Orange and white shirts spontaneously filled the corner of Madeline Dr. and Orange Grove Blvd. at 10 a.m. on Mar. 14 as Westridge students filed out of their classrooms to join the rallying cries of Mayfield Senior students, alerting residents and passersby of their contribution to the national outcry against gun violence. As Mayfield and Westridge joined thousands of students in the national walkout, they set aside their sport and academic rivalry to band together with signs, ribbons, and most importantly their voices so that all of Pasadena could hear their pain, anger and activism.
Tears flow down the cheeks of students as the number of participants in their movement continued to grow well after the 17 minutes scheduled for the walkout were over. The students flooding the busy street were met with support as nearly every car that drove by honked their horns and shouted out their windows in support.

Westridge students shouting, “Enough is Enough” at the cars passing by, protesting gun violence in schools across America.

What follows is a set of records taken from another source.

Lemma discard_of_leases c ids tr l : leases_ok c ids tr -> leases_ok (discard_of c l) ids tr
  /\ map_get (pendingLeases (discard_of c l)) l = None
  /\ (forall k x, map_get (pendingLeases (discard_of c l)) k = Some x -> map_get (pendingLeases c) k = Some x)
  /\ operationRequests (discard_of c l) = operationRequests c /\ sessionCredentials (discard_of c l) = sessionCredentials c
  /\ storageQueue (discard_of c l) = storageQueue c /\ storageBlocked (discard_of c l) = storageBlocked c.
Proof using Type.
  intros Hok. unfold discard_of. destruct (map_get (pendingLeases c) l) as [x|] eqn:Hx; [|do 6 (split; [done|]); done].
  destruct (pending_ok _ _ _ _ _ Hok _ _ Hx) as (<- & _). destruct (discard_leases x c ids tr Hok Hx) as [H1 H2].
  split; [done|]. split; [rewrite H2; by rewrite bool_decide_eq_true_2|].
  split; [intros k y; rewrite H2; by case_bool_decide|]. apply discard_fields.
Qed.
Lemma discard_all_leases ls : forall c ids tr, leases_ok c ids tr ->
  let c' := fold_left discard_of ls c in
  leases_ok c' ids tr /\ (forall l, l ∈ ls -> map_get (pendingLeases c') l = None)
  /\ (forall k x, map_get (pendingLeases c') k = Some x -> map_get (pendingLeases c) k = Some x)
  /\ operationRequests c' = operationRequests c /\ sessionCredentials c' = sessionCredentials c
  /\ storageQueue c' = storageQueue c /\ storageBlocked c' = storageBlocked c.
Proof using Type.
  induction ls as [|l ls IH]; intros c ids tr Hok; cbn [fold_left].
  - split; [done|]. split; [by intros l H%elem_of_nil|]. do 4 (split; [done|]). done.
  - destruct (discard_of_leases c ids tr l Hok) as (H1 & H2 & H3 & E1 & E2 & E3 & E4).
    destruct (IH _ _ _ H1) as (I1 & I2 & I3 & F1 & F2 & F3 & F4). split; [done|]. split.
    + intros k [->|Hk]%elem_of_cons; [|by apply I2]. destruct (map_get (pendingLeases (fold_left discard_of ls (discard_of c l))) l) as [x|] eqn:Hx; [|done]. apply I3 in Hx. congruence.
    + split; [intros k x Hx; by apply H3, I3|]. rewrite F1, F2, F3, F4. done.
Qed.

(** Forgetting an operation with no pending lease, and the tombstones of it. *)
Lemma drop_operation_leases c ids tr op ts : leases_ok c ids tr ->
  (forall l x, map_get (pendingLeases c) l = Some x -> lease_operationId x <> op) ->
  map_wf ts -> map_size ts <= map_size (tombstones c) ->
  (forall l t, map_get ts l = Some t -> map_get (tombstones c) l = Some t) ->
  leases_ok (with_tombstones ts (with_operationLeases (map_delete (operationLeases c) op) c)) ids tr.
Proof using Type.
  intros Hok Hno Hw Hsz Hts. destruct Hok as [(W1 & W2 & W3) H2 H3 H4 H5 H6 H7 H8 H9].
  split; cbn [pendingLeases operationLeases tombstones connectionEpoch disposed with_operationLeases with_tombstones]; try assumption.
  - split; [done|]. split; [by apply map_wf_delete|done].
  - intros l x Hx. destruct (H2 l x Hx) as (? & ? & ? & ls & ? & ?). do 3 (split; [done|]). exists ls. split; [|done].
    rewrite map_get_delete_ne; [done|]. by apply not_eq_sym, (Hno l).
  - intros o ls. rewrite map_get_delete. case_bool_decide; [done|]. apply H3.
  - intros l t Ht. by apply H5, Hts.
  - lia.
Qed.
Lemma drop_tombstones c ids tr (f : string * LeaseTombstone -> bool) : leases_ok c ids tr ->
  let ts := List.filter f (tombstones c) in
  map_wf ts /\ map_size ts <= map_size (tombstones c) /\ forall l t, map_get ts l = Some t -> map_get (tombstones c) l = Some t.
Proof using Type.
  intros Hok ts. destruct (leases_wf _ _ _ _ _ Hok) as (_ & _ & Hw). assert (Hw' : map_wf ts) by by apply map_wf_filter.
  split; [done|]. split; [apply List.filter_length_le|]. intros l t Ht. apply map_get_elem in Ht; [|done].
  apply map_get_elem; [done|]. apply list_elem_of_In in Ht. apply filter_In in Ht as [Ht _]. by apply list_elem_of_In.
Qed.

Lemma discardOperation_keeps w op : keeps w (snd (discardOperation op w)).
Proof using Type.
  unfold discardOperation. run_method. as_controller. cbn [controller with_controller].
  set (c := controller w).
  set (c1 := match map_get (operationRequests c) op with
             | Some st => with_operationRequests (map_set (operationRequests c) op (close_request st)) c
             | None => c end).
  assert (S1 : same_leases c c1) by (unfold c1; by case_match).
  assert (S2 : sessionCredentials c1 = sessionCredentials c /\ storageQueue c1 = storageQueue c /\ storageBlocked c1 = storageBlocked c)
    by (unfold c1; by case_match).
  assert (S3 : forall o, o <> op -> map_get (operationRequests c1) o = map_get (operationRequests c) o)
    by (intros o Ho; unfold c1; case_match; [by apply map_get_set_ne|done]).
  set (c2 := match map_get (operationLeases c1) op with
             | Some ids => let c := fold_left discard_of ids c1 in with_operationLeases (map_delete (operationLeases c) op) c
             | None => c1 end).
  set (f := fun e : string * LeaseTombstone => negb (bool_decide (tomb_operationId (snd e) = op))).
  assert (Hcase : leases_ok c (ids w) (trace w) -> closed_ok c ->
    leases_ok (with_tombstones (List.filter f (tombstones c2)) c2) (ids w) (trace w) /\ closed_ok (with_tombstones (List.filter f (tombstones c2)) c2)
    /\ True).
  { intros Hok Hcl. assert (Hok1 : leases_ok c1 (ids w) (trace w)) by by eapply leases_same.
    destruct S1 as (P1 & P2 & P3 & P4 & P5).
    assert (Hsub : (forall l x, map_get (pendingLeases c2) l = Some x -> map_get (pendingLeases c) l = Some x /\ lease_operationId x <> op)
      /\ operationRequests c2 = operationRequests c1 /\ leases_ok c2 (ids w) (trace w)).
    { unfold c2. rewrite P2. destruct (map_get (operationLeases c) op) as [ls|] eqn:Hls.
      - destruct (discard_all_leases ls c1 _ _ Hok1) as (I1 & I2 & I3 & F1 & _).
        assert (Hs : forall l x, map_get (pendingLeases (fold_left discard_of ls c1)) l = Some x ->
          map_get (pendingLeases c) l = Some x /\ lease_operationId x <> op).
        { intros l x Hx. apply I3 in Hx as Hx'. rewrite P1 in Hx'. split; [done|]. intros E.
          destruct (pending_ok _ _ _ _ _ Hok _ _ Hx') as (_ & _ & _ & ks & Hks & Hin). rewrite E in Hks.
          assert (ks = ls) as -> by congruence. rewrite (I2 l Hin) in Hx. done. }
        split; [exact Hs|]. split; [exact F1|].
        eapply leases_same; [|apply (drop_operation_leases (fold_left discard_of ls c1) _ _ op (tombstones (fold_left discard_of ls c1)))];
          [by repeat split|exact I1|intros l x Hx; by apply (Hs l x)|by apply (leases_wf _ _ _ _ _ I1)|lia|done].
      - split; [|by split]. intros l x Hx. rewrite P1 in Hx. split; [done|]. intros E.
        destruct (pending_ok _ _ _ _ _ Hok _ _ Hx) as (_ & _ & _ & ks & Hks & Hin). congruence. }
    destruct Hsub as (Hsub & Hreq & Hok2). split; [|split; [|done]].
    - destruct (drop_tombstones c2 _ _ f Hok2) as (W & Sz & Sub).
      destruct Hok2 as [(W1 & W2 & W3) H2 H3 H4 H5 H6 H7 H8 H9].
      split; cbn [pendingLeases operationLeases tombstones connectionEpoch disposed with_tombstones]; try assumption.
      + split; [exact W1|]. split; [exact W2|exact W].
      + intros l t Ht. by apply H5, Sub.
      + lia.
    - intros o st l x. cbn [operationRequests pendingLeases with_tombstones]. rewrite Hreq. intros Ho Hc Hx.
      destruct (Hsub l x Hx) as [Hx' Hne]. destruct (decide (o = op)) as [->|Ho']; [done|].
      rewrite S3 in Ho by done. by eapply Hcl. }
  assert (S4 : sessionCredentials c2 = sessionCredentials c /\ storageQueue c2 = storageQueue c /\ storageBlocked c2 = storageBlocked c).
  { destruct S2 as (E1 & E2 & E3). rewrite <- E1, <- E2, <- E3. unfold c2. case_match; [|done].
    clear. generalize c1. induction (l : list string) as [|k ks IH]; intros d; [done|]. cbn [fold_left].
    destruct (IH (discard_of d k)) as (G1 & G2 & G3). cbn in *. rewrite G1, G2, G3. unfold discard_of. case_match; [|done].
    by destruct (discard_fields p d) as (_ & -> & -> & ->). }
  destruct S4 as (E1 & E2 & E3). apply keeps_controller.
  - intros Hi. destruct (Hcase (inv_leases _ _ _ _ Hi) (inv_closed _ _ _ _ Hi)) as (H1 & H2 & _). split; [exact H1|]. split; [exact H2|].
    cbn. rewrite E1. exact (inv_sessions _ _ _ _ Hi).
  - exact E2.
  - intros H. cbn. rewrite E3. exact H.
Qed.

Lemma keeps_requests w reqs : (closed_ok (controller w) -> closed_ok (with_operationRequests reqs (controller w))) ->
  keeps w (with_controller (with_operationRequests reqs (controller w)) w).
Proof using Type.
  intros H. apply keeps_controller; [|reflexivity|exact id]. intros Hi. split; [eapply leases_same; [|exact (inv_leases _ _ _ _ Hi)]; by split_and!|].
  split; [apply H; exact (inv_closed _ _ _ _ Hi)|exact (inv_sessions _ _ _ _ Hi)].
Qed.
Lemma begin_keeps w op : keeps w (snd (beginOperationRequest op w)).
Proof using Type.
  unfold beginOperationRequest. run_method. apply keeps_requests. intros Hc o st l x. cbn [operationRequests pendingLeases with_operationRequests].
  rewrite map_get_set. case_bool_decide as E; [|apply Hc]. intros [= <-] Hcl Hx. subst o. cbn in Hcl.
  destruct (map_get (operationRequests (controller w)) op) as [st|] eqn:Hst; [|done]. by eapply Hc.
Qed.
Lemma finish_keeps w op : keeps w (snd (finishOperationRequest op w)).
Proof using Type.
  unfold finishOperationRequest. run_method. destruct (map_get (operationRequests (controller w)) op) as [st|] eqn:Hst.
  - apply keeps_requests. intros Hc o st' l x. cbn [operationRequests pendingLeases with_operationRequests].
    case_match; [rewrite map_get_delete; case_bool_decide; [done|apply Hc]|].
    rewrite map_get_set. case_bool_decide as E; [|apply Hc]. intros [= <-] Hcl Hx. subst o. by eapply Hc.
  - as_controller. by apply keeps_minor.
Qed.
Lemma consume_keeps w l t : map_get (tombstones (controller w)) l = Some t ->
  keeps w (with_controller (with_tombstones (map_set (tombstones (controller w)) l (consume_retry t)) (controller w)) w).
Proof using Type.
  intros Ht. apply keeps_shrink; try reflexivity; [|done]. intros Hi.
  destruct (inv_leases _ _ _ _ Hi) as [(W1 & W2 & W3) H2 H3 H4 H5 H6 H7 H8 H9].
  split; cbn [pendingLeases operationLeases tombstones connectionEpoch disposed with_tombstones]; try assumption.
  - split; [exact W1|]. split; [exact W2|by apply map_wf_set].
  - intros k u. rewrite map_get_set. case_bool_decide as E; [|apply H5]. intros [= <-]. subst k. exact (H5 l t Ht).
  - rewrite map_size_set. case_decide as E; [exact H6|]. destruct E. by eapply map_get_Some_key.
Qed.

Lemma createId_keeps w : keeps w (snd (createId createId_ w)).
Proof using Type.
  split; [|by apply grows_same|reflexivity|reflexivity|exact id].
  intros [Hl Hc Hs Hp Ht Hk [q1 q2 q3] Hv]. split; [|exact Hc|exact Hs|exact Hp|exact Ht|exact Hk|by split|exact Hv].
  cbn. eapply leases_ids; [|exact Hl]. lia.
Qed.
Lemma fresh_id w : inv w -> createId_ (ids w) ∉ map_keys (pendingLeases (controller w)) /\ createId_ (ids w) ∉ settled_ids (trace w).
Proof using createId_inj.
  intros Hi. assert (H : ~ used createId_ (ids w) (createId_ (ids w))).
  { intros (i & Hlt & E). apply createId_inj in E. lia. }
  split; intros Hin; apply H, (ids_used _ _ _ _ _ (inv_leases _ _ _ _ Hi)); first [by left|by right].
Qed.

(** A new lease. *)
Lemma add_lease_leases c ids tr lease : leases_ok c ids tr -> lease_ok lease -> lease_connectionEpoch lease = connectionEpoch c ->
  disposed c = false -> map_get (pendingLeases c) (lease_leaseId lease) = None -> lease_leaseId lease ∉ settled_ids tr ->
  used createId_ ids (lease_leaseId lease) ->
  let op := lease_operationId lease in
  leases_ok (with_operationLeases (map_set (operationLeases c) op (set_add (default [] (map_get (operationLeases c) op)) (lease_leaseId lease)))
    (with_pendingLeases (map_set (pendingLeases c) (lease_leaseId lease) lease) c)) ids tr.
Proof using Type.
  intros [(W1 & W2 & W3) H2 H3 H4 H5 H6 H7 H8 H9] Hl He Hd Hnew Hns Hu op.
  split; cbn [pendingLeases operationLeases tombstones connectionEpoch disposed with_operationLeases with_pendingLeases]; try assumption.
  - split; [by apply map_wf_set|]. split; [by apply map_wf_set|exact W3].
  - intros l x. rewrite map_get_set. case_bool_decide as E.
    + intros [= <-]. subst l. split; [done|]. split; [done|]. split; [done|]. eexists. rewrite map_get_set_eq. split; [done|].
      apply elem_of_set_add. by right.
    + intros Hx. destruct (H2 l x Hx) as (? & ? & ? & ls & Hls & Hin). do 3 (split; [done|]).
      rewrite map_get_set. case_bool_decide as Eo; [|by exists ls]. eexists. split; [done|]. apply elem_of_set_add. left. by rewrite Eo, Hls.
  - intros o ls. rewrite map_get_set. case_bool_decide as Eo.
    + intros [= <-]. subst o. split.
      { intros E. assert (Hin : lease_leaseId lease ∈ set_add (default [] (map_get (operationLeases c) op)) (lease_leaseId lease))
          by (apply elem_of_set_add; by right). rewrite E in Hin. by apply elem_of_nil in Hin. }
      intros l [Hin| ->]%elem_of_set_add; [|exists lease; rewrite map_get_set_eq; done].
      destruct (map_get (operationLeases c) op) as [ls|] eqn:Hls; [|by apply elem_of_nil in Hin].
      destruct (H3 op ls Hls) as [_ H]. destruct (H l Hin) as (x & Hx & Hop). exists x. split; [|done].
      rewrite map_get_set_ne; [done|]. intros E. congruence.
    + intros Hls. destruct (H3 o ls Hls) as [Hne H]. split; [done|]. intros l Hin. destruct (H l Hin) as (x & Hx & Hop).
      exists x. split; [|done]. rewrite map_get_set_ne; [done|]. intros E. congruence.
  - congruence.
  - intros l Hs. rewrite map_get_set. case_bool_decide as E; [congruence|by apply H8].
  - intros l [Hin|Hin]; [|apply H9; by right]. apply elem_of_keys_set in Hin as [->|Hin]; [done|]. apply H9. by left.
Qed.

A facet of controversy on this day was the participation of the middle and lower school students in this walkout, as an email from the administration dated Mar. 8, addressed only to the upper school students, informed that a group of student leaders were organizing the participation of Westridge in the national walkout. The email stated that the student body would walk out to the school field to be together as a community in memoriam of the events of Parkland.

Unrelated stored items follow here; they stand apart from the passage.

Lemma fine_remaining w request deadline (Q : option CredentialRequest -> World -> Prop) : (forall o w, Q o w) -> inv w ->
  fine_from Q w (sync (requestWithRemainingTimeout request deadline)).
Proof using Type. intros HQ Hi. apply fine_sync; [|done]. intros _. split; [apply keeps_refl|]. intros; apply HQ. Qed.
Lemma fine_ui w deadline q : inv w -> (forall w r w', answers q w r w' -> w' = w) -> fine_from any w (await (withDeadline deadline (ask q))).
Proof using Type.
  intros Hi Hq. apply fine_await; [done|apply any_kept|]. eapply fine_weaken; [|apply fine_deadline; [apply any_kept|by apply fine_ask]]. done.
Qed.
Lemma fine_prompted w name s intent base : inv w -> username_ok name -> isValidSecret s = true ->
  fine_from (always outcome_ok) w (sync (prompted createId_ name s intent base)).
Proof using Type.
  intros Hi Hn Hs. apply fine_sync; [|done]. intros _. unfold prompted, createId. run_method. split.
  - eapply keeps_trans; [apply (createId_keeps hashText createId_)|]. apply (createId_keeps hashText createId_ json_parse (with_ids (S (ids w)) w)).
  - intros a _ [= <-]. by split.
Qed.
Lemma fine_promptForSecret w request deadline name base : inv w -> username_ok name ->
  fine_from (always outcome_ok) w (promptForSecret hashText createId_ request deadline name base).
Proof using Type.
  intros Hi Hn. unfold promptForSecret. eapply fine_then; [done|by apply (fine_remaining _ _ _ any)|]. intros [sr|] w1 Hi1 _; [|by apply fine_ret].
  eapply fine_then; [done|by apply fine_ui|]. intros [[s|]|] w2 Hi2 _; [|by apply fine_ret..].
  destruct (isValidSecret s) eqn:Hs; cbn [negb]; [|by apply fine_ret]. case_match; [by apply fine_prompted|].
  eapply fine_then; [done|by apply (fine_remaining _ _ _ any)|]. intros [pr|] w3 Hi3 _; [|by apply fine_ret].
  eapply fine_then; [done|by apply fine_ui|]. intros [[i|]|] w4 Hi4 _; [|by apply fine_ret..]. by apply fine_prompted.
Qed.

However, when Westridge students heard the cries from Mayfield across the street, the plan was forgotten and passion took over as the upper school students ran outside to join them. Despite middle and lower schoolers not being included in the official email informing of the plans to participate, they saw their older sisters of Westridge walking out, and climbed both the walls behind the playground and up to the tops of trees overlooking the sidewalk and contributed their own voices in the event.

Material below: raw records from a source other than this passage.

(* ===== verification/CredentialWitnesses.v ===== *)
(** The theorems about the credential controller at a concrete run: an empty
    storage, a request for a credential that the user types and wants to keep,
    the report that the server accepted it, and the same report once more. *)

From Stdlib Require Import ZArith Lia Ascii String List.
From stdpp Require Import base option list gmap strings relations countable pretty.
From S2P Require Import Prelude JsString JsMap JsValue RemoteTypes Async CredentialTypes CredentialController CredentialInvariant CredentialLogic CredentialParsers CredentialTheorems.

Local Open Scope string_scope.

(** ** Hashes and ids *)
Definition zeros : string := "0000000000000000000000000000000000000000000000000000000000000000".
Definition test_hash (s : string) : string := zeros.
Definition test_id (n : nat) : string := "00000000-0000-4000-8000-00000000000" ++ pretty n.
Lemma test_id_inj i j : test_id i = test_id j -> i = j.
Proof. unfold test_id. intros H. apply (inj pretty). by apply (inj (String.append "00000000-0000-4000-8000-00000000000")). Qed.

(** ** A text for every value *)
Definition leaf : Type := unit + (bool + (Z + (Z * Z + string))).
Fixpoint to_tree (v : js_value) : gen_tree leaf :=
  match v with
  | VNull => GenLeaf (inl tt)
  | VBool b => GenLeaf (inr (inl b))
  | VNum (NumInt z) => GenLeaf (inr (inr (inl z)))
  | VNum (NumFraction a b) => GenLeaf (inr (inr (inr (inl (a, b)))))
  | VStr s => GenLeaf (inr (inr (inr (inr s))))
  | VArr items => GenNode 0 (map to_tree items)
  | VObj fields => GenNode 1 (flat_map (fun p => [GenLeaf (inr (inr (inr (inr (fst p))))); to_tree (snd p)]) fields)
  end.
Fixpoint of_tree (t : gen_tree leaf) : js_value :=
  match t with
  | GenLeaf (inl _) => VNull
  | GenLeaf (inr (inl b)) => VBool b
  | GenLeaf (inr (inr (inl z))) => VNum (NumInt z)
  | GenLeaf (inr (inr (inr (inl (a, b))))) => VNum (NumFraction a b)
  | GenLeaf (inr (inr (inr (inr s)))) => VStr s
  | GenNode 0 ts => VArr (map of_tree ts)
  | GenNode _ ts =>
      VObj ((fix go ts := match ts with
             | GenLeaf (inr (inr (inr (inr k)))) :: t :: rest => (k, of_tree t) :: go rest
             | _ => []
             end) ts)
  end.
Fixpoint of_to_tree (v : js_value) : of_tree (to_tree v) = v.
Proof.
  destruct v as [|b|[z|a b]|s|items|fields]; try reflexivity.
  - cbn. f_equal. induction items as [|v items IH]; cbn; [done|]. by rewrite of_to_tree, IH.
  - cbn. f_equal. induction fields as [|[k v] fields IH]; cbn; [done|]. by rewrite of_to_tree, IH.
Defined.

Fixpoint bits (p : positive) : string :=
  match p with xH => "" | xO p => String "0" (bits p) | xI p => String "1" (bits p) end.
Fixpoint of_bits (s : string) : positive :=
  match s with EmptyString => xH | String c s => if bool_decide (c = "0"%char) then xO (of_bits s) else xI (of_bits s) end.
Lemma of_bits_bits p : of_bits (bits p) = p.
Proof. induction p as [p IH|p IH|]; cbn; [by rewrite IH|by rewrite IH|done]. Qed.
Definition test_stringify (v : js_value) : string := bits (encode (to_tree v)).
Definition test_parse (s : string) : option js_value :=
  match decode (A:=gen_tree leaf) (of_bits s) with Some t => Some (of_tree t) | None => None end.
Lemma test_round v : test_parse (test_stringify v) = Some v.
Proof. unfold test_parse, test_stringify. by rewrite of_bits_bits, decode_encode, of_to_tree. Qed.

(** ** A run *)
Definition test_reply (q : question) : World -> result (answer q) * World :=
  match q return World -> result (answer q) * World with
  | GetSecret key => fun w => (Ok (secretStorage w !! key), w)
  | StoreSecret key value => fun w => (Ok tt, with_secretStorage (<[key := value]> (secretStorage w)) w)
  | DeleteSecret key => fun w => (Ok tt, with_secretStorage (delete key (secretStorage w)) w)
  | PickAccount _ _ => fun w => (Ok (Some "alice"), w)
  | PromptSecret _ _ => fun w => (Ok (Some "open sesame"), w)
  | PickPersistence _ => fun w => (Ok (Some InSecretStorage), w)
  | ConfirmLegacyClear _ _ => fun w => (Ok true, w)
  end.
Lemma test_reply_ok q w : answers q w (fst (test_reply q w)) (snd (test_reply q w)).
Proof. destruct q; cbn; auto. Qed.

Abbreviation test_handler := (createCredentialRequestHandler test_hash test_id test_parse test_stringify (fun _ => false) (fun _ => None)).
Abbreviation test_step := (credential_step test_hash test_id test_parse test_stringify (fun _ => false) (fun _ => None)).
(** The handler is called and everything that can go on goes on. *)
Definition called (method : string) (params : js_value) (c : config) : config :=
  let '(p, s, started) := run (logged (test_handler method (Some params))) (fst c) in
  drain test_reply 60 (s, p :: started ++ snd c).
Lemma called_steps method params c : rtc test_step c (called method params c).
Proof.
  destruct c as [s pool]. unfold called. destruct (run _ _) as [[p s'] started] eqn:E. eapply rtc_l; [|apply drain_steps, test_reply_ok].
  eapply step_call; [|exact E]. constructor.
Qed.

Definition test_request : CredentialRequest :=
  {| req_requestId := "r1"; req_operationId := "00000000-0000-4000-8000-0000000000aa";
     req_endpoint := {| scheme := Https; canonicalHost := "svn.example.org"; effectivePort := 443 |}; req_authKind := Basic;
     req_realm := "Private"; req_account := FixedAccount "alice"; req_attempt := InitialAttempt; req_interactive := true;
     req_persistenceAllowed := true; req_origin := Foreground; req_timeoutMs := 1000 |}.
Definition test_settlement : CredentialSettlementRequest :=
  {| settle_requestId := "r2"; settle_operationId := "00000000-0000-4000-8000-0000000000aa";
     settle_leaseId := test_id 2; settle_outcome := Accepted; settle_timeoutMs := 1000 |}.
Abbreviation configuration := (@config World question answer).
Definition test_start : configuration := (newWorld ∅ 0 true, []).
Definition after_request : configuration := called "credentials/request" (encode_request test_request) test_start.
Definition after_settlement : configuration := called "credentials/settle" (encode_settlement test_settlement) after_request.
Definition after_both : configuration := called "credentials/settle" (encode_settlement test_settlement) after_settlement.

Lemma empty_listed : listed test_hash test_parse ∅.
Proof. exists []. split; [done|]. by intros e ?%elem_of_nil. Qed.
Lemma empty_indexed : indexed test_hash test_parse ∅.
Proof. exists []. split; [done|]. intros k _ [x Hx]. by rewrite lookup_empty in Hx. Qed.
Abbreviation test_reachable := (reachable test_hash test_id test_parse test_stringify (fun _ => false) (fun _ => None) ∅).
Lemma request_reached : test_reachable after_request.
Proof. exists 0%Z true. apply called_steps. Qed.
Lemma settlement_reached : test_reachable after_settlement.
Proof. exists 0%Z true. etransitivity; apply called_steps. Qed.
Lemma both_reached : test_reachable after_both.
Proof. exists 0%Z true. etransitivity; [apply called_steps|]. etransitivity; apply called_steps. Qed.
Lemma test_hash_ok s : isHash (test_hash s) = true.
Proof. by vm_compute. Qed.
Lemma test_json v : json_ok v = true -> test_parse (test_stringify v) = Some v.
Proof. intros _. apply test_round. Qed.

Definition test_ack : CredentialSettlementAck := settlementAck test_settlement.
(** The second report finds the tombstone and is acknowledged again. *)
Example both_trace : trace (fst after_both) =
  [Issued (test_id 2) (req_operationId test_request); Settled (test_id 2) Accepted; Acknowledged test_ack; Acknowledged test_ack].
Proof. by vm_compute. Qed.
Example no_turn_left : queue (fst after_settlement) = [Released; Released; Released; Released].
Proof. by vm_compute. Qed.
(** The credential and its index are in the storage. *)
Example credential_kept : size (secretStorage (fst after_settlement)) = 2.
Proof. by vm_compute. Qed.

Lemma leases_current_witness : exists lease, map_get (pendingLeases (controller (fst after_request))) (test_id 2) = Some lease
  /\ lease_connectionEpoch lease = connectionEpoch (controller (fst after_request)).
Proof.
  destruct (leases_current test_hash test_id test_parse test_stringify (fun _ => false) (fun _ => None) test_id_inj test_hash_ok test_json
    ∅ after_request empty_listed empty_indexed request_reached) as [H _].
  destruct (map_get (pendingLeases (controller (fst after_request))) (test_id 2)) as [lease|] eqn:E; [|by vm_compute in E].
  exists lease. split; [reflexivity|]. by destruct (H _ _ E) as (_ & He & _).
Defined.
Lemma settlements_agree_witness : Acknowledged test_ack ∈ trace (fst after_both)
  /\ map_get (pendingLeases (controller (fst after_both))) (test_id 2) = None.
Proof.
  assert (Hin : Acknowledged test_ack ∈ trace (fst after_both)) by (rewrite both_trace; do 2 right; left). split; [exact Hin|].
  destruct (settlements_agree test_hash test_id test_parse test_stringify (fun _ => false) (fun _ => None) test_id_inj test_hash_ok test_json
    ∅ after_both test_ack test_ack empty_listed empty_indexed both_reached Hin Hin eq_refl) as (_ & _ & H & _). exact H.
Defined.
Lemma vault_intact_witness : storageBlocked (controller (fst after_settlement)) = false /\ listed test_hash test_parse (secretStorage (fst after_settlement)).
Proof.
  assert (Hb : storageBlocked (controller (fst after_settlement)) = false) by by vm_compute. split; [exact Hb|].
  destruct (vault_intact test_hash test_id test_parse test_stringify (fun _ => false) (fun _ => None) test_id_inj test_hash_ok test_json
    ∅ after_settlement empty_listed empty_indexed settlement_reached) as [[H|H] _]; [|congruence|exact H].
  rewrite no_turn_left. intros n H. do 4 (destruct n as [|n]; [by injection H|]). by destruct n.
Defined.
Lemma storage_turns_witness : queue (fst after_settlement) <> [] /\ Forall (eq Released) (queue (fst after_settlement)).
Proof.
  split; [by rewrite no_turn_left|].
  destruct (storage_turns test_hash test_id test_parse test_stringify (fun _ => false) (fun _ => None) test_id_inj test_hash_ok test_json
    ∅ after_settlement empty_listed empty_indexed settlement_reached) as (_ & _ & _ & H). apply H.
  rewrite Forall_forall. intros p Hp.
  assert (Hall : forallb (fun p => match finished p with Some _ => true | None => false end) (snd after_settlement) = true) by by vm_compute.
  rewrite forallb_forall in Hall. apply list_elem_of_In, Hall in Hp. destruct (finished p); [by eexists|done].
Defined.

After about 10 minutes of chanting, a maintenance truck with a microphone was staged in the Madeline Drive cul-de-sac, and Westridge students read the names of those who lost their lives in the Marjory Stoneman Douglas shooting.
Before the walkout adjourned, Isabel Arya, sophomore, read a poem she wrote about gun violence in our country titled, “Monday Mourning.” Standing in front of almost the entire student body of Westridge and many Mayfield students, her poem echoed through the silent streets as she stated, “The tears fall from our eyes as they epitomize our fear/while we rationalize, americanize,/a tragedy as a political frontier -/let me be clear./this is sheer/hatred.”

A Westridge junior mourning while holding a sign with the names of the 17 who were killed in the Marjory Stoneman Douglas shooting on February 14.